**EXERCISE GOAL:** Which lines of the listing hold the string "CompactedBlockTimes"? Show each of them.

::::

(* ===== verification/Timeline.v ===== *)
(** The timeline: crates/core/src/timeline/mod.rs.

    [new_from_storage] lists the active timeline once and derives from it the
    completed commits, the pending instants and the archival boundary; the
    other operations answer queries from that state, reading instant metadata
    when they need it.  The schema accessors, which hand the latest commit's
    metadata to arrow and avro, are not modelled. *)
From Stdlib Require Import Ascii.
From stdpp Require Import base gmap sets list strings sorting numbers fin_sets.
From S2P Require Import Prelude RustStr BTree Files Chrono Config Instant Selector FileGroup Metadata GroupBuilder View Loader.
Local Open Scope res_scope.

Record Timeline := mkTimeline {
  hudi_configs : HudiConfigs;
  active_loader : TimelineLoader;
  archived_loader : option TimelineLoader;
  completed_commits : list Instant;
  tl_earliest_active_instant : option string;
  pending_instants : gset string
}.

Definition DEFAULT_LOADING_ACTIONS : list Action := [Commit; DeltaCommit; ReplaceCommit].

Definition timeline_new (c : HudiConfigs) (active : TimelineLoader)
    (archived : option TimelineLoader) : Timeline :=
  mkTimeline c active archived [] None ∅.
(* ===== verification/LogFormat.v ===== *)
(** The log file format: crates/core/src/file_group/log_file/log_format.rs and
    log_block.rs, and the dispatch of content.rs.

    A byte is an [ascii].  Arrow batches and HFile records, and the decoding of
    a block's payload into them, are parameters ([ContentDecoder]). *)
From Stdlib Require Import Ascii.
From stdpp Require Import base gmap sets list strings sorting numbers.
From S2P Require Import Prelude RustStr StorageReader RecordBatches.
Local Open Scope res_scope.
Local Open Scope Z_scope.

(** * Integers in big-endian bytes *)
Definition byte_value (b : ascii) : Z := Z.of_N (N_of_ascii b).

Definition from_be_bytes (b : bytes) : Z := foldl (fun acc c => acc * 256 + byte_value c) 0 b.

(** The [n] low bytes of a value, most significant first. *)
Fixpoint to_be_bytes (n : nat) (v : Z) : bytes :=
  match n with
  | O => []
  | S n => to_be_bytes n (v / 256) ++ [ascii_of_N (Z.to_N (v mod 256))]
  end.

Definition MAGIC : bytes := String.list_ascii_of_string "#HUDI#".

Inductive LogFormatVersion := FormatV0 | FormatV1.

(** [TryFrom<u32>] and, on four bytes, [TryFrom<[u8; 4]>]. *)
Definition format_version_from_u32 (value : Z) : res LogFormatVersion :=
  if value =? 0 then Ok FormatV0
  else if value =? 1 then Ok FormatV1
  else Err ELogFormat.

Definition format_version_try_from (b : bytes) : res LogFormatVersion :=
  format_version_from_u32 (from_be_bytes b).

Definition has_block_type (v : LogFormatVersion) : bool :=
  match v with FormatV0 => false | _ => true end.
Definition has_header (v : LogFormatVersion) : bool :=
  match v with FormatV0 => false | _ => true end.
Definition has_content_length (v : LogFormatVersion) : bool :=
  match v with FormatV0 => false | _ => true end.
Definition has_footer (v : LogFormatVersion) : bool :=
  match v with FormatV1 => true | _ => false end.
Definition has_total_log_block_length (v : LogFormatVersion) : bool :=
  match v with FormatV1 => true | _ => false end.

(** * Blocks *)
Inductive LogBlockVersion := BlockV0 | BlockV1 | BlockV2 | BlockV3.

Definition block_version_try_from (value : Z) : res LogBlockVersion :=
  match value with
  | 0 => Ok BlockV0
  | 1 => Ok BlockV1
  | 2 => Ok BlockV2
  | 3 => Ok BlockV3
  | _ => Err ELogBlock
  end.

Inductive BlockType :=
  | Command | Delete | Corrupted | AvroData | HfileData | ParquetData | CdcData.

Global Instance BlockType_eq_dec : EqDecision BlockType.
Proof. solve_decision. Defined.

Definition block_type_as_ref (t : BlockType) : string :=
  match t with
  | Command => ":command"
  | Delete => ":delete"
  | Corrupted => ":corrupted"
  | AvroData => "avro"
  | HfileData => "hfile"
  | ParquetData => "parquet"
  | CdcData => "cdc"
  end.

Definition block_type_from_str (s : string) : res BlockType :=
  if decide (s = ":command") then Ok Command
  else if decide (s = ":delete") then Ok Delete
  else if decide (s = ":corrupted") then Ok Corrupted
  else if decide (s = "avro_data") then Ok AvroData
  else if decide (s = "hfile") then Ok HfileData
  else if decide (s = "parquet") then Ok ParquetData
  else if decide (s = "cdc") then Ok CdcData
  else Err ELogFormat.

Definition block_type_ordinal (t : BlockType) : Z :=
  match t with
  | Command => 0
  | Delete => 1
  | Corrupted => 2
  | AvroData => 3
  | HfileData => 4
  | ParquetData => 5
  | CdcData => 6
  end.

Definition block_type_try_from (b : bytes) : res BlockType :=
  match from_be_bytes b with
  | 0 => Ok Command
  | 1 => Ok Delete
  | 2 => Ok Corrupted
  | 3 => Ok AvroData
  | 4 => Ok HfileData
  | 5 => Ok ParquetData
  | 6 => Ok CdcData
  | _ => Err ELogFormat
  end.

Inductive BlockMetadataType := Header | Footer.

Inductive BlockMetadataKey :=
  | InstantTime | TargetInstantTime | Schema | CommandBlockType | CompactedBlockTimes
  | RecordPositions | BlockIdentifier | IsPartial | BaseFileInstantTimeOfRecordPositions.

Global Instance BlockMetadataKey_eq_dec : EqDecision BlockMetadataKey.
Proof. solve_decision. Defined.

Definition metadata_key_ordinal (k : BlockMetadataKey) : Z :=
  match k with
  | InstantTime => 0
  | TargetInstantTime => 1
  | Schema => 2
  | CommandBlockType => 3
  | CompactedBlockTimes => 4
  | RecordPositions => 5
  | BlockIdentifier => 6
  | IsPartial => 7
  | BaseFileInstantTimeOfRecordPositions => 8
  end.

Definition metadata_key_of_ordinal (v : Z) : option BlockMetadataKey :=
  match v with
  | 0 => Some InstantTime
  | 1 => Some TargetInstantTime
  | 2 => Some Schema
  | 3 => Some CommandBlockType
  | 4 => Some CompactedBlockTimes
  | 5 => Some RecordPositions
  | 6 => Some BlockIdentifier
  | 7 => Some IsPartial
  | 8 => Some BaseFileInstantTimeOfRecordPositions
  | _ => None
  end.

Definition metadata_key_try_from (b : bytes) : res BlockMetadataKey :=
  ok_or (metadata_key_of_ordinal (from_be_bytes b)) ELogFormat.

Lemma metadata_key_of_ordinal_ordinal k :
  metadata_key_of_ordinal (metadata_key_ordinal k) = Some k.
Proof. by destruct k. Qed.

Global Instance BlockMetadataKey_countable : Countable BlockMetadataKey :=
  inj_countable metadata_key_ordinal metadata_key_of_ordinal metadata_key_of_ordinal_ordinal.

Abbreviation metadata_map := (gmap BlockMetadataKey string).

Inductive CommandBlock := Rollback.

Definition command_block_from_str (s : string) : res CommandBlock :=
  match parse_u32 s with
  | Some 0%N => Ok Rollback
  | Some _ => Err ELogFormat
  | None => Err ELogFormat
  end.

(** The decoders of the four kinds of payload ([decode_avro_record_content] and
    its siblings in content.rs); each returns what it decoded and how many of the
    payload's bytes it read.  An HFile block decodes to records or to batches,
    as the decoder is configured. *)
Class ContentDecoder {AB : ArrowBatch} := {
  decode_avro_record_content : bytes -> metadata_map -> res (RecordBatches * Z);
  decode_parquet_record_content : bytes -> res (RecordBatches * Z);
  decode_delete_record_content : bytes -> metadata_map -> res (RecordBatches * Z);
  decode_hfile_content : bytes -> metadata_map -> res ((list HFileRecord + RecordBatches) * Z)
}.

Section blocks.
Context {AB : ArrowBatch} {D : ContentDecoder}.

Inductive LogBlockContent :=
  | Records (batches : RecordBatches)
  | HFileRecords (records : list HFileRecord)
  | Empty.

Definition is_empty (c : LogBlockContent) : bool := match c with Empty => true | _ => false end.
Definition as_records (c : LogBlockContent) : option RecordBatches :=
  match c with Records b => Some b | _ => None end.
Definition as_hfile_records (c : LogBlockContent) : option (list HFileRecord) :=
  match c with HFileRecords r => Some r | _ => None end.

Record LogBlockContentLocation := mkLocation {
  content_position : Z;
  content_length : Z
}.

(** [DeferredContent] is its location: the fetcher reads the same object. *)
Record LogBlock := mkBlock {
  format_version : LogFormatVersion;
  block_type : BlockType;
  header : metadata_map;
  content : LogBlockContent;
  footer : metadata_map;
  deferred_content : option LogBlockContentLocation;
  resident_content : option bytes;
  skipped : bool
}.

Definition block_new (v : LogFormatVersion) (t : BlockType) (h : metadata_map)
    (c : LogBlockContent) (f : metadata_map) : LogBlock :=
  mkBlock v t h c f None None false.

Definition new_skipped (v : LogFormatVersion) (t : BlockType) (h : metadata_map) : LogBlock :=
  mkBlock v t h Empty ∅ None None true.

Definition instant_time (b : LogBlock) : res string := ok_or (header b !! InstantTime) ELogBlock.

Definition target_instant_time (b : LogBlock) : res string :=
  if decide (block_type b <> Command) then Err ELogBlock
  else ok_or (header b !! TargetInstantTime) ELogBlock.

Definition schema (b : LogBlock) : res string := ok_or (header b !! Schema) ELogBlock.

Definition command_block_type (b : LogBlock) : res CommandBlock :=
  if decide (block_type b <> Command) then Err ELogBlock
  else
    let? v := ok_or (header b !! CommandBlockType) ELogBlock in
    command_block_from_str v.

Definition record_positions_header (b : LogBlock) : option string := header b !! RecordPositions.

Definition base_file_instant_time_of_positions (b : LogBlock) : option string :=
  header b !! BaseFileInstantTimeOfRecordPositions.

Definition is_data_block (b : LogBlock) : bool :=
  match block_type b with
  | AvroData | HfileData | ParquetData | CdcData => true
  | _ => false
  end.

Definition is_delete_block (b : LogBlock) : bool := bool_decide (block_type b = Delete).

Definition is_rollback_block (b : LogBlock) : bool :=
  match command_block_type b with Ok Rollback => true | _ => false end.

(** [Decoder::decode_content] on a cursor over [input]: the content, and the
    cursor's position afterwards. *)
Definition decode_content (input : bytes) (log_format_version : LogFormatVersion)
    (fallback_length : Z) (t : BlockType) (h : metadata_map) : res (LogBlockContent * Z) :=
  let? (length, start) :=
    if has_content_length log_format_version then
      if blen input <? 8 then Err EReadLogFile
      else Ok (from_be_bytes (slice input 0 8), 8)
    else Ok (fallback_length, 0) in
  let payload := slice input start (Z.min (start + length) (blen input)) in
  let? (c, used) :=
    match t with
    | AvroData => let? (r, n) := decode_avro_record_content payload h in Ok (Records r, n)
    | ParquetData => let? (r, n) := decode_parquet_record_content payload in Ok (Records r, n)
    | Delete => let? (r, n) := decode_delete_record_content payload h in Ok (Records r, n)
    | HfileData =>
        let? (r, n) := decode_hfile_content payload h in
        Ok (match r with inl r => HFileRecords r | inr r => Records r end, n)
    | Command => Ok (Empty, 0)
    | _ => Err ELogBlock
    end in
  Ok (c, start + used).

(** [LogBlock::decode_fetched] *)
Definition decode_fetched (b : LogBlock) (fetched : bytes) : res LogBlock :=
  if negb (is_empty (content b)) then Ok b
  else match deferred_content b with
  | None => Err ELogBlock
  | Some location =>
      if negb (blen fetched =? content_length location) then Err ELogBlock
      else
        let? (c, _) := decode_content fetched (format_version b) (content_length location)
                         (block_type b) (header b) in
        Ok (mkBlock (format_version b) (block_type b) (header b) c (footer b)
              (if is_empty c then deferred_content b else None) (resident_content b) (skipped b))
  end.

(** [LogBlock::load_content]; [fetch] is the block's fetcher. *)
Definition load_content (fetch : Z -> Z -> io bytes) (b : LogBlock) : res LogBlock :=
  if negb (is_empty (content b)) then Ok b
  else match resident_content b with
  | Some bytes =>
      decode_fetched (mkBlock (format_version b) (block_type b) (header b) (content b) (footer b)
        (deferred_content b) None (skipped b)) bytes
  | None =>
      match deferred_content b with
      | None => Err ELogBlock
      | Some location =>
          match fetch (content_position location) (content_length location) with
          | IoOk bytes => decode_fetched b bytes
          | _ => Err EReadLogFile
          end
      end
  end.
End blocks.

(** * UTF-8

    [String::from_utf8] accepts exactly the well-formed sequences of the
    Unicode standard's table 3-7. *)
Definition in_range (lo hi : Z) (c : ascii) : bool := (lo <=? byte_value c) && (byte_value c <=? hi).

Fixpoint valid_utf8 (b : bytes) : bool :=
  match b with
  | [] => true
  | c1 :: b1 =>
      if in_range 0 127 c1 then valid_utf8 b1
      else match b1 with
      | [] => false
      | c2 :: b2 =>
          if in_range 194 223 c1 then in_range 128 191 c2 && valid_utf8 b2
          else match b2 with
          | [] => false
          | c3 :: b3 =>
              if in_range 224 239 c1 then
                in_range (if byte_value c1 =? 224 then 160 else 128)
                         (if byte_value c1 =? 237 then 159 else 191) c2 &&
                in_range 128 191 c3 && valid_utf8 b3
              else match b3 with
              | [] => false
              | c4 :: b4 =>
                  in_range 240 244 c1 &&
                  in_range (if byte_value c1 =? 240 then 144 else 128)
                           (if byte_value c1 =? 244 then 143 else 191) c2 &&
                  in_range 128 191 c3 && in_range 128 191 c4 && valid_utf8 b4
              end
          end
      end
  end.

Definition from_utf8 (b : bytes) : res string :=
  if valid_utf8 b then Ok (String.string_of_list_ascii b) else Err EUtf8.

(** * Encoding of integers *)
Lemma byte_value_range c : 0 <= byte_value c < 256.
Proof. unfold byte_value. pose proof (N_ascii_bounded c). lia. Qed.

Lemma byte_value_of_N n : 0 <= n < 256 -> byte_value (ascii_of_N (Z.to_N n)) = n.
Proof. intros. unfold byte_value. rewrite N_ascii_embedding by lia. lia. Qed.

Lemma from_be_bytes_snoc b c : from_be_bytes (b ++ [c]) = from_be_bytes b * 256 + byte_value c.
Proof. unfold from_be_bytes. by rewrite foldl_app. Qed.

Lemma from_be_bytes_nonneg b : 0 <= from_be_bytes b.
Proof.
  induction b as [|c b IH] using rev_ind; [done|]. rewrite from_be_bytes_snoc.
  pose proof (byte_value_range c). lia.
Qed.

Lemma length_to_be_bytes n v : length (to_be_bytes n v) = n.
Proof. revert v. induction n as [|n IH]; intros v; simpl; [done|]. rewrite length_app, IH. simpl. lia. Qed.

Lemma blen_to_be_bytes n v : blen (to_be_bytes n v) = Z.of_nat n.
Proof. unfold blen. by rewrite length_to_be_bytes. Qed.

Lemma from_to_be_bytes n v : 0 <= v < 256 ^ Z.of_nat n -> from_be_bytes (to_be_bytes n v) = v.
Proof.
  revert v. induction n as [|n IH]; intros v Hv; [simpl in Hv; cbn; lia|].
  cbn [to_be_bytes]. rewrite from_be_bytes_snoc.
  rewrite byte_value_of_N by (apply Z.mod_pos_bound; lia).
  rewrite Nat2Z.inj_succ, Z.pow_succ_r in Hv by lia.
  rewrite IH; [pose proof (Z.div_mod v 256); lia|].
  split; [apply Z.div_pos; lia|]. apply Z.div_lt_upper_bound; lia.
Qed.

Lemma block_type_ordinal_roundtrip t :
  block_type_try_from (to_be_bytes 4 (block_type_ordinal t)) = Ok t.
Proof. unfold block_type_try_from. by destruct t. Qed.

Lemma metadata_key_roundtrip k :
  metadata_key_try_from (to_be_bytes 4 (metadata_key_ordinal k)) = Ok k.
Proof. unfold metadata_key_try_from. by destruct k. Qed.

(** The names of block types parse back to the block type, except that an
    Avro data block prints as "avro" and only "avro_data" parses. *)
Theorem block_type_name_roundtrip t :
  block_type_from_str (block_type_as_ref t) = Ok t <-> t <> AvroData.
Proof. destruct t; vm_compute; split; intros H; done || discriminate. Qed.
(** The [while let] loops. *)
Fixpoint read_all_loop (fuel : nat) (timezone : string) (instant_range : InstantRange)
    : rd (option (list LogBlock)) :=
  match fuel with
  | O => rd_ret None
  | S fuel =>
      let! next := read_next_block timezone instant_range in
      match next with
      | None => rd_ret (Some [])
      | Some block =>
          let! rest := read_all_loop fuel timezone instant_range in
          rd_ret ((fun bs => if skipped block then bs else block :: bs) <$> rest)
      end
  end.

Definition read_all_blocks (timezone : string) (instant_range : InstantRange)
    : rd (list LogBlock) := fun r =>
  (let! o := read_all_loop (S (Z.to_nat (file_len r))) timezone instant_range in
   rd_lift (ok_or o ELogFormat)) r.

Fixpoint read_all_metadata_loop (fuel : nat) (resident_budget : Z)
    : rd (option (list LogBlock * Z)) :=
  match fuel with
  | O => rd_ret None
  | S fuel =>
      let! (next, budget) := read_next_block_metadata_only resident_budget in
      match next with
      | None => rd_ret (Some ([], budget))
      | Some block =>
          let! rest := read_all_metadata_loop fuel budget in
          rd_ret ((fun '(bs, budget) => (block :: bs, budget)) <$> rest)
      end
  end.

Definition read_all_blocks_metadata_only (resident_budget : Z) : rd (list LogBlock * Z) := fun r =>
  (let! o := read_all_metadata_loop (S (Z.to_nat (file_len r))) resident_budget in
   rd_lift (ok_or o ELogFormat)) r.

Definition read_all_blocks_metadata_only_unbounded : rd (list LogBlock) :=
  let! (blocks, _) := read_all_blocks_metadata_only u64_max in
  rd_ret blocks.
End reading.

(** * Reads of a whole object *)

(** A reader of [object] at offset [p]. *)
Definition at_ (object : bytes) (p : Z) : StorageReader := seek_to (reader_new object) p.

(** [b] is found at offset [p] of the object. *)
Definition here (object : bytes) (p : Z) (b : bytes) : Prop :=
  0 <= p /\ p + blen b <= blen object /\ slice object p (p + blen b) = b.

(** A block's magic is found at offset [p]. *)
Definition magic_at (object : bytes) (p : Z) : Prop := here object p MAGIC.
Lemma gathered_extend heap s g rs b m i row :
  gathered_wf heap s g rs -> schema b = s -> batch_rows b !! i = Some row ->
  (forall p slot, m !! p = Some slot ->
     slot_of_ptr g !! p = Some slot \/ (heap !! p = Some b /\ slot = length (sources g))) ->
  gathered_wf heap s (mkGather (sources g ++ [b]) m (indices g ++ [(length (sources g), i)])) (rs ++ [row]).
Proof.
  intros [Hs Hp Hr] Hb Hi Hm. split; cbn [sources slot_of_ptr indices].
  - intros x [Hx| ->%list_elem_of_singleton]%elem_of_app; [by apply Hs|done].
  - intros p slot [Hg|[Hg ->]]%Hm.
    + destruct (Hp p slot Hg) as (c & ? & Hc). exists c. split; [done|]. by apply lookup_app_l_Some.
    + exists b. split; [done|]. rewrite lookup_app_r, Nat.sub_diag; done.
  - apply Forall2_app; [|constructor; [|constructor]; exists b].
    + eapply Forall2_impl; [|exact Hr]. intros [x j] r (c & Hc & ?). exists c. split; [|done].
      cbn in *. by apply lookup_app_l_Some.
    + cbn. rewrite lookup_app_r, Nat.sub_diag; done.
Qed.
Lemma merge_in_place_op b key (o : LogOp) slot' :
  apply_op (M := buffered_record_merger b) (records b !! key) o = Ok slot' ->
  exists m, match o with
    | PutOp r => merge_in_place (records b) key (delta_merge (BufferedRecordMerger := buffered_record_merger b) r)
    | DelOp d => merge_in_place (records b) key (fun existing =>
        let? surviving := delta_merge_delete (BufferedRecordMerger := buffered_record_merger b) d existing in
        Ok (from_delete_record <$> surviving))
    end = Ok m /\ m !! key = slot' /\ (forall k, k <> key -> m !! k = records b !! k).
Proof.
  unfold merge_in_place. destruct o as [r|d]; cbn [apply_op]; intros E;
    apply res_bind_Ok in E as (new & -> & E); injection E as <-; cbn [res_bind].
  - destruct new as [x|]; eexists; (split; [done|]); split; [apply lookup_insert_eq|..]; try done.
    intros k Hk. by apply lookup_insert_ne.
  - destruct new as [x|]; eexists; (split; [done|]); split; [apply lookup_insert_eq|..]; try done.
    intros k Hk. by apply lookup_insert_ne.
Qed.

(** The buffer but for the map, the counts and the addresses given out. *)
Record same_config (b b' : Buffer) : Prop := {
  same_merger : buffered_record_merger b' = buffered_record_merger b;
  same_mode : record_merge_mode b' = record_merge_mode b;
  same_schema : reader_schema b' = reader_schema b;
  same_stats : update_processor b' = update_processor b;
  same_drain : log_drain_iter b' = log_drain_iter b;
  same_iter : log_record_iter b' = log_record_iter b;
  same_next : next_record b' = next_record b
}.

Lemma same_config_refl b : same_config b b.
Proof. done. Qed.

Lemma same_config_trans b c d : same_config b c -> same_config c d -> same_config b d.
Proof. intros [] []. split; congruence. Qed.
(* ===== verification/LogScan.v ===== *)
(** The two scans of the log record reader: [forward_scan_pass1] and
    [reverse_scan_pass2] of
    crates/core/src/file_group/reader_v2/log_record_reader.rs.

    The first pass admits blocks and groups them by instant; the second resolves
    log compaction, so that the blocks an instant was compacted into stand where
    it stood.  The fetcher of a block's content reads the file the block is in,
    so a block comes here with the path of its file. *)
From Stdlib Require Import Ascii.
From stdpp Require Import base gmap sets list strings sorting numbers relations.
From S2P Require Import Prelude RustStr Chrono Config Instant Selector StorageReader RecordBatches LogFormat View.
Local Open Scope res_scope.
Local Open Scope Z_scope.

Abbreviation FileBlock := (string * LogBlock)%type.

Section passes.
Context {C : Chrono} {AB : ArrowBatch}.

Record Pass1Result := mkPass1 {
  ordered_instants_list : list string;
  instant_to_blocks_map : gmap string (list FileBlock);
  total_log_blocks : Z;
  total_corrupt_blocks : Z;
  total_rollbacks : Z
}.

(** The block types Pass 3 decodes. *)
Definition queued_type (t : BlockType) : bool :=
  match t with AvroData | ParquetData | Delete | HfileData => true | _ => false end.

Definition count_block (st : Pass1Result) : Pass1Result :=
  mkPass1 (ordered_instants_list st) (instant_to_blocks_map st) (total_log_blocks st + 1)
    (total_corrupt_blocks st) (total_rollbacks st).
Definition count_corrupt (st : Pass1Result) : Pass1Result :=
  mkPass1 (ordered_instants_list st) (instant_to_blocks_map st) (total_log_blocks st)
    (total_corrupt_blocks st + 1) (total_rollbacks st).
Definition count_rollback (st : Pass1Result) : Pass1Result :=
  mkPass1 (ordered_instants_list st) (instant_to_blocks_map st) (total_log_blocks st)
    (total_corrupt_blocks st) (total_rollbacks st + 1).

(** [entry(instant).or_default()], the push on the list, and on the order when
    the list was empty. *)
Definition enqueue (instant : string) (b : FileBlock) (st : Pass1Result) : Pass1Result :=
  let blocks_list := default [] (instant_to_blocks_map st !! instant) in
  mkPass1
    (match blocks_list with
     | [] => ordered_instants_list st ++ [instant]
     | _ => ordered_instants_list st
     end)
    (<[instant := blocks_list ++ [b]]> (instant_to_blocks_map st))
    (total_log_blocks st) (total_corrupt_blocks st) (total_rollbacks st).
Record MergeState := mkMerge {
  record_buffer : S;
  ordered : list FileBlock;
  fetched : gmap nat bytes;
  block_num : Z
}.

(** The second [match] of [merge_blocks]. *)
Definition dispatch_block (buffer : S) (block : LogBlock) : res (S * LogBlock) :=
  match block_type block with
  | AvroData | ParquetData | HfileData =>
      let? (buffer, c) := buffer_process_data_block buffer block in Ok (buffer, with_content c block)
  | Delete =>
      let? (buffer, c) := buffer_process_delete_block buffer block in Ok (buffer, with_content c block)
  | _ => Ok (buffer, block)
  end.

Definition merge_step (st : MergeState) (idx : nat) : res MergeState :=
  match ordered st !! idx with
  | None => Panic
  | Some (file, block) =>
      let? (block, fetched) :=
        if queued_type (block_type block) then
          let? (content, block) := queued_block_content block (fetched st !! idx) in
          let? block := match content with Some b => decode_fetched block b | None => Ok block end in
          Ok (block, delete idx (fetched st))
        else Ok (clear_resident block, fetched st) in
      let? (buffer, block) := dispatch_block (record_buffer st) block in
      Ok (mkMerge buffer (<[idx := (file, block)]> (ordered st)) fetched (block_num st + 1))
  end.

(** [merge_blocks] over [from..=through]. *)
Definition merge_blocks (st : MergeState) (from through : nat) : res MergeState :=
  res_fold merge_step (seq from (Datatypes.S through - from)) st.

Definition merge_window (acc : MergeState * nat) (window : list nat) : res (MergeState * nat) :=
  let '(st, cursor) := acc in
  let? fetched := fetch_window (ordered st) window ∅ in
  match last window with
  | None => Panic
  | Some through =>
      let? st := merge_blocks (mkMerge (record_buffer st) (ordered st) fetched (block_num st)) cursor through in
      Ok (st, Datatypes.S through)
  end.

Definition fetch_and_merge_windows (configs : HudiConfigs) (buffer : S) (blocks : list FileBlock)
    : res MergeState :=
  let? budget := ok_or (stream_window_size configs) EReadLogFile in
  let? (st, cursor) :=
    res_fold merge_window (plan_content_windows blocks budget) (mkMerge buffer blocks ∅ 0, 0%nat) in
  if decide (cursor < length (ordered st))%nat then
    merge_blocks (mkMerge (record_buffer st) (ordered st) ∅ (block_num st)) cursor
      (length (ordered st) - 1)
  else Ok st.
End merge_blocks.

(** * What the plan is *)
Section plan.
Context {AB : ArrowBatch}.

(** Where the content of a block that has to be fetched lies. *)
Definition fetchable (b : FileBlock) : option LogBlockContentLocation :=
  if queued_type (block_type b.2) then
    match resident_content b.2 with Some _ => None | None => deferred_content b.2 end
  else None.

Fixpoint fetchable_from (i : nat) (blocks : list FileBlock) : list nat :=
  match blocks with
  | [] => []
  | b :: rest => match fetchable b with Some _ => i :: fetchable_from (S i) rest | None => fetchable_from (S i) rest end
  end.

Context (all : list FileBlock) (budget : Z).

Definition file_at (i : nat) : option string := fst <$> all !! i.

Definition length_at (i : nat) : Z :=
  match all !! i with
  | Some (_, b) => match deferred_content b with Some loc => content_length loc | None => 0 end
  | None => 0
  end.

Definition total_length (w : list nat) : Z := foldr (fun i n => length_at i + n) 0 w.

::::

**RESULT OF THE TASK:**
  | InstantTime | TargetInstantTime | Schema | CommandBlockType | CompactedBlockTimes
  | CompactedBlockTimes => 4
  | 4 => Some CompactedBlockTimes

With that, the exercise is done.